Mia figlia continuava a ricevere gelati gratis da un furgoncino – poi l’autista le ha dato un biglietto e le ha detto: «Assicurati che tua mamma legga questo»
Per settimane, mia figlia continuava a tornare a casa con gelati gratis da un tizio che non avevo mai visto. Pensavo fosse solo gentile, finché non mi ha ripetuto una cosa che lui aveva detto su di me e che lei non poteva assolutamente sapere.
«Mamma, il furgoncino dei gelati!»
Ellie è schizzata verso la porta d’ingresso prima che potessi posare il piatto che stavo asciugando.
«Aspetta. Non hai soldi.»
Si stava già infilando i sandali.
«Non mi servono.»
Mi sono fermata.
«Come vuol dire che non ti servono?»
Quando gliel’ho chiesto, mia figlia di nove anni era già fuori.
Dalla finestra della cucina, l’ho vista correre verso il furgoncino dei gelati parcheggiato quasi in fondo alla nostra strada.
C’era qualcosa in quella scena che mi dava fastidio.
Perché non era la prima volta.
Da circa due settimane, Ellie tornava a casa con il gelato anche se sapevo che non aveva portato soldi con sé.
Vivevamo in un normale quartiere di periferia, dove d’estate il furgoncino dei gelati passava un paio di sere a settimana.

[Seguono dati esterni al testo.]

(** [r_data] is [buf[:end]] and [r_cap] the length of [buf]. *)
Record Reader (S : Type) : Type := mkReader {
  r_in : S; r_data : bytes; r_cap : nat; r_closed : bool; r_pos : nat; r_valStart : Z; r_valEnd : Z;
  r_readErr : option string; r_consumed : Z; r_maxValue : Z; r_eof : bool; r_hasValue : bool; r_err : option read_failure }.
Arguments mkReader {S} _ _ _ _ _ _ _ _ _ _ _ _ _.
Arguments r_in {S} _.
Arguments r_data {S} _.
Arguments r_cap {S} _.
Arguments r_closed {S} _.
Arguments r_pos {S} _.
Arguments r_valStart {S} _.
Arguments r_valEnd {S} _.
Arguments r_readErr {S} _.
Arguments r_consumed {S} _.
Arguments r_maxValue {S} _.
Arguments r_eof {S} _.
Arguments r_hasValue {S} _.
Arguments r_err {S} _.

Section Operations.
Context {S : Type} `{Source S}.
Implicit Type r : Reader S.

Definition with_pos r (pos : nat) : Reader S :=
  mkReader (r_in r) (r_data r) (r_cap r) (r_closed r) pos (r_valStart r) (r_valEnd r) (r_readErr r) (r_consumed r) (r_maxValue r) (r_eof r) (r_hasValue r) (r_err r).
Definition with_err r (err : option read_failure) : Reader S :=
  mkReader (r_in r) (r_data r) (r_cap r) (r_closed r) (r_pos r) (r_valStart r) (r_valEnd r) (r_readErr r) (r_consumed r) (r_maxValue r) (r_eof r) (r_hasValue r) err.
Definition with_cap r (cap : nat) : Reader S :=
  mkReader (r_in r) (r_data r) cap (r_closed r) (r_pos r) (r_valStart r) (r_valEnd r) (r_readErr r) (r_consumed r) (r_maxValue r) (r_eof r) (r_hasValue r) (r_err r).
Definition with_hasValue r (hasValue : bool) : Reader S :=
  mkReader (r_in r) (r_data r) (r_cap r) (r_closed r) (r_pos r) (r_valStart r) (r_valEnd r) (r_readErr r) (r_consumed r) (r_maxValue r) (r_eof r) hasValue (r_err r).
(** [r.eof = true], with the delayed error. *)
Definition with_eof r (readErr : option string) : Reader S :=
  mkReader (r_in r) (r_data r) (r_cap r) (r_closed r) (r_pos r) (r_valStart r) (r_valEnd r) readErr (r_consumed r) (r_maxValue r) true (r_hasValue r) (r_err r).
Definition with_data r (input : S) (data : bytes) : Reader S :=
  mkReader input data (r_cap r) (r_closed r) (r_pos r) (r_valStart r) (r_valEnd r) (r_readErr r) (r_consumed r) (r_maxValue r) (r_eof r) (r_hasValue r) (r_err r).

Di solito, non appena Ellie sentiva la musica, era già alla porta di casa a chiedere tre dollari.
Poi, un pomeriggio, è tornata con in mano una barretta di gelato alla fragola.
«Pensavo che non avessi più soldi della paghetta.»
«Non ne avevo bisogno.»
«Perché?»
«Me l’ha data quel signore.»
All’inizio non ci ho dato molto peso.
C’erano sempre dei ragazzini del quartiere radunati intorno al furgoncino.

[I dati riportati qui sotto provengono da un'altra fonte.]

Lemma reaches_trans s s' s'' : reaches s s' -> reaches s' s'' -> reaches s s''.
Proof using. intros (k & H) (k' & H'). exists (k + k')%nat. intros f. by rewrite <- Nat.add_assoc, H, H'. Qed.

(** States whose turns agree behave alike. *)
Lemma reaches_same s s' : step s = step s' -> reaches s s'.
Proof using. intros H. exists 0%nat. intros [|f]; simpl; [done|]. by rewrite H. Qed.

Lemma halts_step s e : step s = Err e -> halts s e.
Proof using. intros H. exists 1%nat. simpl. by rewrite H. Qed.

Lemma halts_after s s' e : reaches s s' -> halts s' e -> halts s e.
Proof using. intros (k & H) (k' & H'). exists (k + k')%nat. by rewrite H. Qed.

Lemma returns_step s r : step s = Ok (inr r) -> returns_with s r.
Proof using. intros H. exists 1%nat. simpl. by rewrite H. Qed.

Lemma returns_after s s' r : reaches s s' -> returns_with s' r -> returns_with s r.
Proof using. intros (k & H) (k' & H'). exists (k + k')%nat. by rewrite H. Qed.

(** Fuel only decides whether there is an answer. *)
Lemma run_more k f s : run k s <> NoFuel -> run (k + f) s = run k s.
Proof using.
  revert s. induction k as [|k IH]; intros s H; [done|]. simpl in *.
  destruct (step s) as [[s'|r]| | |]; simpl in *; [by apply IH|done..].
Qed.

Lemma run_agree k K s : run k s <> NoFuel -> run K s <> NoFuel -> run K s = run k s.
Proof using.
  intros H H'. destruct (Nat.le_ge_cases k K) as [Hle|Hle].
  - replace K with (k + (K - k))%nat by lia. by apply run_more.
  - symmetry. replace k with (K + (k - K))%nat by lia. by apply run_more.
Qed.

Lemma halts_run K s : run K s <> NoFuel -> forall e, halts s e -> run K s = Err e.
Proof using. intros H e (k & Hk). rewrite <- Hk. apply run_agree; [by rewrite Hk|done]. Qed.

Lemma returns_run K s r : run K s <> NoFuel -> returns_with s r -> run K s = Ok r.
Proof using. intros H (k & Hk). rewrite <- Hk. apply run_agree; [by rewrite Hk|done]. Qed.

(** A measure that every turn decreases bounds the run. *)
Section Measure.
Context (wf : S -> Prop) (measure : S -> nat).
Hypothesis Hstep : forall s, wf s ->
  match step s with Ok (inl s') => wf s' /\ (measure s' < measure s)%nat | NoFuel => False | _ => True end.

Lemma run_bounded K s : wf s -> (measure s < K)%nat -> run K s <> NoFuel.
Proof using Hstep.
  revert s. induction K as [|K IH]; intros s Hs HK; [lia|]. simpl. specialize (Hstep s Hs).
  destruct (step s) as [[s'|r]| | |]; simpl; [|done..]. destruct Hstep as [H1 H2]. apply IH; [done|lia].
Qed.
End Measure.
End Run.

(** ** Open containers *)

(** An open container: the entries before its header inside its parent, where it
    starts, and how many of its elements are complete. *)
Record frame : Type := mkFrame {
  fr_before : list IndexEntry;
  fr_start : nat;
  fr_array : bool;
  fr_count : nat
  }.

Definition bump (f : frame) : frame := mkFrame (fr_before f) (fr_start f) (fr_array f) (S (fr_count f)).

(** How many entries a stack and the innermost run of entries amount to. *)
Fixpoint zsize (stk : list frame) (cur : list IndexEntry) : nat :=
  match stk with
  | [] => length cur
  | f :: stk => (zsize stk (fr_before f) + 1 + length cur)%nat
  end.

Lemma zsize_app stk cur es : zsize stk (cur ++ es) = (zsize stk cur + length es)%nat.
Proof. destruct stk; simpl; rewrite length_app; lia. Qed.

Lemma zsize_bump f stk cur : zsize (bump f :: stk) cur = zsize (f :: stk) cur.
Proof. done. Qed.

Lemma zsize_close f stk e cur : zsize stk (fr_before f ++ e :: cur) = zsize (f :: stk) cur.
Proof. rewrite zsize_app. simpl. lia. Qed.

(** The entries of a builder that keeps an open container's header as [hdr]. *)
Section Flat.
Context (hdr : list frame -> frame -> IndexEntry).

Fixpoint flat (stk : list frame) (cur : list IndexEntry) : list IndexEntry :=
  match stk with
  | [] => cur
  | f :: stk => flat stk (fr_before f) ++ hdr stk f :: cur
  end.

Lemma flat_app stk cur es : flat stk (cur ++ es) = flat stk cur ++ es.
Proof using. destruct stk; simpl; by rewrite <- ?app_assoc. Qed.

Lemma flat_length stk cur : length (flat stk cur) = zsize stk cur.
Proof using.
  revert cur. induction stk as [|f stk IH]; intros cur; simpl; [done|]. rewrite length_app, IH. simpl. lia.
Qed.

Lemma flat_header f stk cur : flat (f :: stk) cur !! zsize stk (fr_before f) = Some (hdr stk f).
Proof using. simpl. rewrite <- (flat_length stk). by rewrite list_lookup_middle. Qed.

Lemma flat_close f stk cur e :
  <[zsize stk (fr_before f) := e]> (flat (f :: stk) cur) = flat stk (fr_before f ++ e :: cur).
Proof using.
  simpl. rewrite flat_app, <- (flat_length stk). by rewrite insert_app_r_alt, Nat.sub_diag by lia.
Qed.
End Flat.

Definition open_byte (array : bool) : Z := if array then "["%ch else "{"%ch.
Definition close_byte (array : bool) : Z := if array then "]"%ch else "}"%ch.

Definition unterminated (array : bool) : string := if array then "unterminated array" else "unterminated object".
Definition expected_separator (array : bool) : string :=
  if array then "expected comma or closing bracket in array" else "expected comma or closing brace in object".

(** ** The reference, one token at a time *)

Section Tokens.
Context (src : bytes) (unexpected : Z -> string).

Definition ref_scalar (c : Z) (i : nat) : res rerr (nat * tree) :=
  if c =? "n"%ch then ref_lit src lit_null TNull i
  else if c =? "t"%ch then ref_lit src lit_true (TBool true) i
  else if c =? "f"%ch then ref_lit src lit_false (TBool false) i
  else if c =? DQUOTE then let* (j, dec) := ref_str src i in Ok (j, TStr (slice src i j) dec)
  else if (c =? "-"%ch) || IsDigit c then ref_num src i
  else Err (i, unexpected c).

(** A member name at [p] and its colon: the end of the name, its value, and
where the member's value starts. *)
Definition ref_key (p : nat) : res rerr (nat * bytes * nat) :=
  if at_byte src p DQUOTE then
  let* (q, name) := ref_str src p in
  let k := ref_ws src q in
  if at_byte src k ":"%ch then Ok (q, name, ref_ws src (S k))
  else Err (k, "expected colon after object key"%string)
  else Err (p, "expected object key string"%string).
End Tokens.

(** ** The interface *)

(** A builder [step] over states [S], with errors [E] and result [R]: the state
    that is about to read a value, the state that has just completed one, and
    how it reports a syntax error and exhausted storage. *)
Class BuilderStates (S E : Type) : Type := {
  at_value : nat -> list frame -> list IndexEntry -> S;
  at_scope : nat -> list frame -> list IndexEntry -> S;
  syntax_err : rerr -> E;
  full_err : E
  }.

Section Interface.
Context (src : bytes) (limit : Z) (unexpected : Z -> string) (cap : nat).
Context {S E R : Type} (step : S -> res E (S + R)) `{BuilderStates S E}.

(** The entries written so far are no more than the bytes read, and every open
container started before. *)
Definition placed (i : nat) (stk : list frame) (cur : list IndexEntry) : Prop :=
  (zsize stk cur <= i <= length src)%nat /\ Forall (fun f => (fr_start f + fr_count f < i)%nat) stk.

(** ... and they fit the storage and the depth limit. *)
Definition zipped (i : nat) (stk : list frame) (cur : list IndexEntry) : Prop :=
  placed i stk cur /\ (zsize stk cur <= cap)%nat /\ Z.of_nat (length stk) <= limit.

Definition fails (s : S) (e : rerr) : Prop :=
  halts step s (syntax_err e) \/ ((cap < length src)%nat /\ halts step s full_err).

(** [s] continues as [s'] when [size] entries fit. *)
Definition emits (s s' : S) (size : nat) : Prop :=
  ((size <= cap)%nat -> reaches step s s') /\ ((cap < size)%nat -> halts step s full_err).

Ho pensato che l’autista fosse solo gentile o che avesse un ghiacciolo in più che non riusciva a vendere.
Poi è successo di nuovo.
E ancora.
Alla quarta volta, la mia curiosità si era trasformata in preoccupazione.

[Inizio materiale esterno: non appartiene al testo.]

(* ===== verification/TapeWalk.v ===== *)
(** The iterative tape builders of [index.go] and [walk_number_swar.go]:
    [WalkFast] and [walkFastSWAR] are one machine that differs in its number
    scanner.  A [goto] label is a constructor, and one turn of the machine runs
    from a label to the next [goto] or [return]. *)

From S2P Require Import Prelude Words Utf8 Scanner Lex Grammar StringRef Errors Numbers Reader Validator FastValid Decode KeyHash Raw Tape TapeMachine.

Inductive tapeParseStatus : Type := TapeParseOK | tapeParseInvalid | TapeParseFull.

Definition fastWalkMaxDepth : Z := 64.

(** [entryStack], [countStack] and [arrayStack] at one depth. *)
Record walk_frame : Type := mkWalk { entryStack : Z; countStack : Z; arrayStack : bool }.

Inductive walk_label : Type := AtValue | AtObjectKey (c : Z) | AtScopeEnd.

Record walk_state : Type := mkWalkState {
  wk_label : walk_label;
  wk_i : nat;
  wk_entries : list IndexEntry;
  wk_stack : list walk_frame
  }.

(** A status that is not [TapeParseOK] ends the walk. *)
Abbreviation walk_res := (res tapeParseStatus).

Definition lift {A} (r : res unit A) : walk_res A :=
  match r with Ok a => Ok a | Err _ => Err tapeParseInvalid | Panic => Panic | NoFuel => NoFuel end.

Definition numberFlags (integer : bool) : Z := if integer then TapeFlagInt else 0.

(** [*(&b.Entries[k])] updated in place. *)
Definition update_entry {E} (es : list IndexEntry) (k : Z) (f : IndexEntry -> IndexEntry) : res E (list IndexEntry) :=
  match es !! Z.to_nat k with
  | Some e => Ok (<[Z.to_nat k := f e]> es)
  | None => Panic
  end.

Section Walk.
Context (src : bytes) (cap : nat) (maxDepth : Z).
Context (scan_number : nat -> res unit (nat * bool * bool)).
Abbreviation n := (length src).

«Ellie, perché questo tizio continua a darti il gelato gratis?»
Lei ha alzato le spalle.
«Dice che anche a te piaceva di più quello alla fragola.»
Ho smesso di fare quello che stavo facendo.
«Il mio preferito?»
Lei annuì.
«Ha detto che prendevi sempre questo.»
Fissai la glassa rosa e bianca.
Le barrette alla fragola erano davvero le mie preferite quando ero piccola.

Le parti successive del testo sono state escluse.